_WORK ORDER_. Only one stretch of the data below is needed. Output the lines from the one with "Definition LONG_MAX : Z" up to and including the one with "(** [strtol(s, nullptr, 0)]: no", exactly as they stand.

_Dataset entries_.
○ ○ ○
(* ===== verification/CString.v ===== *)
(** * Functions of the C library on strings

    What the programs of apps use of [strncmp], [strtol] and [strtof] on the
    strings of the command line, which have no null characters.  Numbers in
    single precision are those of [SpecFloat], with a mantissa of 24 bits. *)

From Stdlib Require Import Floats.SpecFloat.
From stdpp Require Import strings.
From S2P Require Import Prelude StdString.
From stdpp Require Import options.

Local Open Scope Z_scope.

(** [strncmp(a, b, n) == 0]: the first [n] characters agree, up to and
    including the terminating null. *)
Definition strncmp_eq (a b : bytes) (n : Z) : bool :=
  bool_decide (stake n (a ++ [0]) = stake n (b ++ [0])).

(** ** Digits *)

(** The value of a digit, or 36. *)
Definition digit_value (c : Z) : Z :=
  if is_digit c then c - 48
  else if (97 <=? c) && (c <=? 122) then c - 87
  else if (65 <=? c) && (c <=? 90) then c - 55
  else 36.

Fixpoint take_base (base : Z) (s : bytes) : bytes :=
  match s with
  | [] => []
  | c :: s => if digit_value c <? base then c :: take_base base s else []
  end.

Definition base_value (base : Z) (s : bytes) : Z := foldl (λ a c, base * a + digit_value c) 0 s.

Definition has_hex_prefix (s : bytes) : bool :=
  match s with x :: y :: _ => (x =? 48) && ((y =? 120) || (y =? 88)) | _ => false end.

(** ** [strtol] *)

Definition LONG_MAX : Z := 0x7fffffffffffffff.
Definition LONG_MIN : Z := - LONG_MAX - 1.

(** The base and the digits, when the base is left to the string. *)
Definition detect_base (s : bytes) : Z * bytes :=
  if has_hex_prefix s && negb (bool_decide (take_base 16 (drop 2 s) = [])) then (16, take_base 16 (drop 2 s))
  else match s with
       | 48 :: _ => (8, take_base 8 s)
       | _ => (10, take_base 10 s)
       end.

(** [strtol(s, nullptr, 0)]: no digits give 0, a value that is too large or too
    small the nearest [long]. *)
Definition strtol (s : bytes) : Z :=
  let '(sign, s) := read_sign (skip_spaces s) in
  let '(base, ds) := detect_base s in
  Z.max LONG_MIN (Z.min LONG_MAX (sign * base_value base ds)).

(** ** [strtof] *)

Definition float_prec : Z := 24.
Definition float_emax : Z := 128.

(** Digits with an optional point: the number without the point, how many
    digits follow the point, and the rest; nothing if there is no digit. *)
Definition read_mantissa (base : Z) (s : bytes) : option (Z * Z * bytes) :=
  let ip := take_base base s in
  let rest := drop (length ip) s in
  let '(fp, rest) :=
    match rest with
    | 46 :: t => let fp := take_base base t in
                 if bool_decide (ip = []) && bool_decide (fp = []) then ([], rest) else (fp, drop (length fp) t)
    | _ => ([], rest)
    end in
  if bool_decide (ip ++ fp = []) then None else Some (base_value base (ip ++ fp), slen fp, rest).

(** The exponent behind one of the two marks, or 0. *)
Definition read_exponent (mark1 mark2 : Z) (s : bytes) : Z :=
  match s with
  | c :: t =>
      if (c =? mark1) || (c =? mark2) then
        let '(sign, t) := read_sign t in sign * base_value 10 (take_base 10 t)
      else 0
  | [] => 0
  end.

Definition lower (c : Z) : Z := if (65 <=? c) && (c <=? 90) then c + 32 else c.

Definition starts_with_word (word s : bytes) : bool := bool_decide (map lower (take (length word) s) = word).

(** A decimal number, correctly rounded. *)
Definition float_of_decimal (neg : bool) (m e : Z) : spec_float :=
  match m with
  | Zpos p =>
      if 0 <=? e then SFmul float_prec float_emax (S754_finite neg p 0) (S754_finite false (Z.to_pos (10 ^ e)) 0)
      else SFdiv float_prec float_emax (S754_finite neg p 0) (S754_finite false (Z.to_pos (10 ^ (- e))) 0)
  | _ => S754_zero neg
  end.

Definition float_of_binary (neg : bool) (m e : Z) : spec_float :=
  match m with
  | Zpos p => SFmul float_prec float_emax (S754_finite neg p e) (S754_finite false 1 0)
  | _ => S754_zero neg
  end.

Definition strtof (s : bytes) : spec_float :=
  let '(sign, s) := read_sign (skip_spaces s) in
  let neg := sign <? 0 in
  if starts_with_word (lit "inf") s then S754_infinity neg
  else if starts_with_word (lit "nan") s then S754_nan
  else
    match (if has_hex_prefix s then read_mantissa 16 (drop 2 s) else None) with
    | Some (m, f, rest) => float_of_binary neg m (read_exponent 112 80 rest - 4 * f)
    | None =>
        match read_mantissa 10 s with
        | Some (m, f, rest) => float_of_decimal neg m (read_exponent 101 69 rest - f)
        | None => S754_zero false
        end
    end.

(** Conversion to [uint16_t]: truncation; undefined out of range. *)
Definition u16_of_float (x : spec_float) : result Z :=
  match x with
  | S754_zero _ => Ok 0
  | S754_finite neg m e =>
      let t := if 0 <=? e then Zpos m * 2 ^ e else Zpos m / 2 ^ (- e) in
      if neg then (if t =? 0 then Ok 0 else Throw Undefined)
      else if t <=? UINT16_MAX then Ok t else Throw Undefined
  | _ => Throw Undefined
  end.

(** [static_cast<uint16_t>(static_cast<float>(65535) * lossrate)]. *)
Definition loss_rate (s : bytes) : result Z :=
  u16_of_float (SFmul float_prec float_emax (S754_finite false 65535 0) (strtof s)).

(** ** Lemmas *)

Lemma digit_value_digit c : is_digit c = true → digit_value c = c - 48 ∧ 0 <= digit_value c < 10.
Proof. intros Hc. unfold digit_value. rewrite Hc. unfold is_digit in Hc. lia. Qed.

Lemma take_base_digits s : Forall (λ c, is_digit c = true) s → take_base 10 s = s.
Proof.
  intros H. induction H as [|c s Hc H IH]; cbn [take_base]; [done|].
  destruct (digit_value_digit c Hc). destruct (digit_value c <? 10) eqn:E; [by rewrite IH|lia].
Qed.

Lemma base_value_digits s : Forall (λ c, is_digit c = true) s → base_value 10 s = digits_value s.
Proof.
  unfold base_value, digits_value. generalize 0. intros a H. revert a.
  induction H as [|c s Hc H IH]; intros a; cbn [foldl]; [done|]. destruct (digit_value_digit c Hc) as [-> _]. apply IH.
Qed.

(** A positive number is printed without leading zeros. *)
Lemma digits_head fuel n :
  0 < n < 10 ^ Z.of_nat fuel → ∃ c s, digits fuel n = c :: s ∧ c ≠ 48 ∧ is_digit c = true.
Proof.
  revert n. induction fuel as [|fuel IH]; intros n Hn; cbn [digits]; [simpl in Hn; lia|].
  destruct (n <? 10) eqn:E; [exists (48 + n), []; split; [done|unfold is_digit; lia]|].
  rewrite Nat2Z.inj_succ, Z.pow_succ_r in Hn by lia.
  destruct (IH (n / 10)) as (c & s & -> & Hc & Hd). { split; [mlia|]. apply Z.div_lt_upper_bound; lia. }
  by eexists c, _.
Qed.

(** A printed number is read back. *)
Lemma strtol_to_string n : 0 <= n <= LONG_MAX → strtol (StdString.to_string n) = n.
Proof.
  intros Hn. destruct (decide (n = 0)) as [->|Hne]; [done|]. unfold LONG_MAX in Hn.
  assert (n < 10 ^ Z.of_nat 20) by (change (10 ^ Z.of_nat 20) with 100000000000000000000; lia).
  pose proof (digits_digit 20 n ltac:(lia)) as Hd. pose proof (digits_value_digits 20 n ltac:(lia)) as Hv.
  destruct (digits_head 20 n ltac:(lia)) as (c & s & E & Hc & Hcd).
  unfold strtol, StdString.to_string. rewrite E in *. unfold is_digit in Hcd.
  assert (skip_spaces (c :: s) = c :: s) as ->. { cbn [skip_spaces]. unfold is_space. case_match; [lia|done]. }
  assert (read_sign (c :: s) = (1, c :: s)) as ->. { cbn [read_sign]. case_match; [lia|]. case_match; [lia|done]. }
  assert (detect_base (c :: s) = (10, c :: s)) as ->.
  { unfold detect_base. assert (has_hex_prefix (c :: s) = false) as ->.
    { unfold has_hex_prefix. destruct s; [done|]. destruct (c =? 48) eqn:E48; [lia|done]. }
    cbn [andb]. rewrite (take_base_digits _ Hd). clear - Hc. destruct c as [|p|p]; try done.
    do 6 (destruct p as [p|p|]; try done). }
  rewrite (base_value_digits _ Hd), Hv. unfold LONG_MIN, LONG_MAX. lia.
Qed.

(** A loss rate is a 16-bit number, or the conversion is undefined. *)
Lemma loss_rate_cases s : (∃ r, loss_rate s = Ok r ∧ is_u16 r) ∨ loss_rate s = Throw Undefined.
Proof.
  unfold loss_rate, u16_of_float. destruct (SFmul _ _ _ _) as [?|?| |neg m e]; [left; by exists 0|by right|by right|].
  assert (0 <= (if 0 <=? e then Z.pos m * 2 ^ e else Z.pos m / 2 ^ (- e))).
  { destruct (0 <=? e) eqn:E; [pose proof (Z.pow_nonneg 2 e); nia|]. apply Z.div_pos; [lia|]. apply Z.pow_pos_nonneg; lia. }
  cbv zeta. set (t := if 0 <=? e then _ else _) in *. destruct neg.
  - destruct (t =? 0); [left; by exists 0|by right].
  - destruct (t <=? UINT16_MAX) eqn:E; [|by right]. left. exists t. split; [done|]. unfold UINT16_MAX in E. unfold_width. lia.
Qed.
(* ===== verification/Programs.v ===== *)
(** * The programs of apps that are built from the sockets

    tun.cc prints the packets of a TUN device, tcp_native.cc copies between a
    kernel TCP socket and the standard streams, webget.cc fetches a page.  tcp_udp.cc,
    tcp_ipv4.cc and tcp_ip_ethernet.cc build a socket and start to open a
    connection; how the process goes on is the model of TCPProcess.  What
    random generators draw is an argument. *)

From stdpp Require Import gmap strings.
From S2P Require Import Prelude StreamReassembler StdString CString Buffer Parser TCPHeader TCPSegment IPv4Header IPv4Datagram.
From S2P Require Import Address FileDescriptor EventLoop Socket Tun TCPConfig FdAdapter TCPOverIP TunTapAdapter.
From S2P Require Import TCPSpongeSocket AdapterDevices FullStackSocket BidirectionalStreamCopy SocketPair TCPProcess Printing CommandLine.
From S2P Require TCPConnection.
From stdpp Require Import options.

Local Open Scope Z_scope.

Definition crlf : bytes := [13; 10].

(** ** tun *)

(** What is printed for one packet. *)
Definition tun_packet (buffer : bytes) : result bytes :=
  dump ← hexdump buffer 0;
  let out := newline ++ newline ++ lit "***" ++ newline ++ lit "*** Got packet:" ++ newline ++ lit "***" ++ newline ++
             dump ++ lit "attempting to parse as ipv4 datagram... " in
  '(ip_dgram, res) ← IPv4Datagram.parse IPv4Datagram_default (Buffer_of buffer);
  if negb (bool_decide (res = NoError)) then Ok (out ++ lit "failed." ++ newline)
  else
    let h := IPv4Datagram.header ip_dgram in
    let out := out ++ lit "success! totlen=" ++ StdString.to_string (len h) ++ lit ", IPv4 header contents:" ++ newline ++
               IPv4Header_to_string h in
    if negb (proto h =? PROTO_TCP) then Ok (out ++ newline ++ lit "Not TCP, skipping." ++ newline)
    else
      let out := out ++ newline ++ lit "Attempting to parse as a TCP segment... " in
      b ← to_Buffer (IPv4Datagram.payload ip_dgram);
      '(tcp_seg, res) ← TCPSegment.parse TCPSegment_default b (pseudo_cksum h);
      if negb (bool_decide (res = NoError)) then Ok (out ++ lit "failed." ++ newline)
      else
        Ok (out ++ lit "success! payload len=" ++ StdString.to_string (size (TCPSegment.payload tcp_seg)) ++
            lit ", TCP header contents:" ++ newline ++ TCPHeader_to_string (TCPSegment.header tcp_seg) ++ newline).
○ ○ ○
_PROBLEM SOLUTION_.
Definition LONG_MAX : Z := 0x7fffffffffffffff.
Definition LONG_MIN : Z := - LONG_MAX - 1.

(** The base and the digits, when the base is left to the string. *)
Definition detect_base (s : bytes) : Z * bytes :=
  if has_hex_prefix s && negb (bool_decide (take_base 16 (drop 2 s) = [])) then (16, take_base 16 (drop 2 s))
  else match s with
       | 48 :: _ => (8, take_base 8 s)
       | _ => (10, take_base 10 s)
       end.

(** [strtol(s, nullptr, 0)]: no digits give 0, a value that is too large or too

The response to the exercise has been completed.